Exercise prompt
Please transcribe the data exactly, with nothing left out.
=== Section Start ===
(** X8: the two copies of the module differ by the port alone.  The first
    copy throws while it loads exactly when [ALLOWED_ORIGINS] is not set or
    the port is not an integer from 0 to 65535, which [app.listen] refuses;
    the second exactly when [ALLOWED_ORIGINS] is not set or the port, 3000
    standing in for [NaN] and zero, is not such an integer.  So whenever the
    first copy starts the second starts too, on the same environment, array
    and allow-list, and on the same port unless that is zero; when the port
    is neither [NaN] nor zero the two copies start, or fail, alike; and the
    port of a started second copy is never [NaN] or zero. *)
Theorem copies_differ_by_port_alone (env : process_env) :
  (Server.start env = None ↔
     ALLOWED_ORIGINS env = None ∨ legal_port (PORT env) = false)
  ∧ (Server2.start env = None ↔
       ALLOWED_ORIGINS env = None
       ∨ legal_port (or_else (PORT env) (Finite 3000)) = false)
  ∧ (∀ g1 : globals, Server.start env = Some g1 →
       ∃ g2 : globals,
         Server2.start env = Some g2
         ∧ CONFIG_NODE_ENV g2 = CONFIG_NODE_ENV g1
         ∧ CONFIG_ALLOWED_ORIGINS g2 = CONFIG_ALLOWED_ORIGINS g1
         ∧ allowedOrigins g2 = allowedOrigins g1
         ∧ CONFIG_PORT g2
           = (if number_truthy (CONFIG_PORT g1) then CONFIG_PORT g1 else Finite 3000))
  ∧ (number_truthy (PORT env) = true → Server2.start env = Server.start env)
  ∧ (∀ g2 : globals, Server2.start env = Some g2 →
       number_truthy (CONFIG_PORT g2) = true).
Proof.
  unfold Server.start, Server2.start, Server.load, Server2.load, Server2.CONFIG_PORT.
  change Server2.filter_and_trim with Server.filter_and_trim.
  change Server2.configureAllowedOrigins with Server.configureAllowedOrigins.
  destruct (ALLOWED_ORIGINS env) as [configured|].
  2: { split_and!; try done; naive_solver. }
  destruct (configureAllowedOrigins _ _) as [allowed origins]. simpl.
  split_and!.
  - destruct (legal_port (PORT env)); naive_solver.
  - destruct (legal_port (or_else (PORT env) (Finite 3000))); naive_solver.
  - intros g1. destruct (legal_port (PORT env)) eqn:Hp; [|done].
    intros [= <-]. rewrite (legal_port_or_else _ Hp). eexists. by split_and!.
  - unfold or_else. by intros ->.
  - intros g2. destruct (legal_port (or_else (PORT env) (Finite 3000))); [|done].
    intros [= <-]. simpl. unfold or_else.
    by destruct (number_truthy (PORT env)) eqn:Hp.
Qed.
=== Section End ===
Result of the exercise
(** X8: the two copies of the module differ by the port alone.  The first
    copy throws while it loads exactly when [ALLOWED_ORIGINS] is not set or
    the port is not an integer from 0 to 65535, which [app.listen] refuses;
    the second exactly when [ALLOWED_ORIGINS] is not set or the port, 3000
    standing in for [NaN] and zero, is not such an integer.  So whenever the
    first copy starts the second starts too, on the same environment, array
    and allow-list, and on the same port unless that is zero; when the port
    is neither [NaN] nor zero the two copies start, or fail, alike; and the
    port of a started second copy is never [NaN] or zero. *)
Theorem copies_differ_by_port_alone (env : process_env) :
  (Server.start env = None ↔
     ALLOWED_ORIGINS env = None ∨ legal_port (PORT env) = false)
  ∧ (Server2.start env = None ↔
       ALLOWED_ORIGINS env = None
       ∨ legal_port (or_else (PORT env) (Finite 3000)) = false)
  ∧ (∀ g1 : globals, Server.start env = Some g1 →
       ∃ g2 : globals,
         Server2.start env = Some g2
         ∧ CONFIG_NODE_ENV g2 = CONFIG_NODE_ENV g1
         ∧ CONFIG_ALLOWED_ORIGINS g2 = CONFIG_ALLOWED_ORIGINS g1
         ∧ allowedOrigins g2 = allowedOrigins g1
         ∧ CONFIG_PORT g2
           = (if number_truthy (CONFIG_PORT g1) then CONFIG_PORT g1 else Finite 3000))
  ∧ (number_truthy (PORT env) = true → Server2.start env = Server.start env)
  ∧ (∀ g2 : globals, Server2.start env = Some g2 →
       number_truthy (CONFIG_PORT g2) = true).
Proof.
  unfold Server.start, Server2.start, Server.load, Server2.load, Server2.CONFIG_PORT.
  change Server2.filter_and_trim with Server.filter_and_trim.
  change Server2.configureAllowedOrigins with Server.configureAllowedOrigins.
  destruct (ALLOWED_ORIGINS env) as [configured|].
  2: { split_and!; try done; naive_solver. }
  destruct (configureAllowedOrigins _ _) as [allowed origins]. simpl.
  split_and!.
  - destruct (legal_port (PORT env)); naive_solver.
  - destruct (legal_port (or_else (PORT env) (Finite 3000))); naive_solver.
  - intros g1. destruct (legal_port (PORT env)) eqn:Hp; [|done].
    intros [= <-]. rewrite (legal_port_or_else _ Hp). eexists. by split_and!.
  - unfold or_else. by intros ->.
  - intros g2. destruct (legal_port (or_else (PORT env) (Finite 3000))); [|done].
    intros [= <-]. simpl. unfold or_else.
    by destruct (number_truthy (PORT env)) eqn:Hp.
Qed.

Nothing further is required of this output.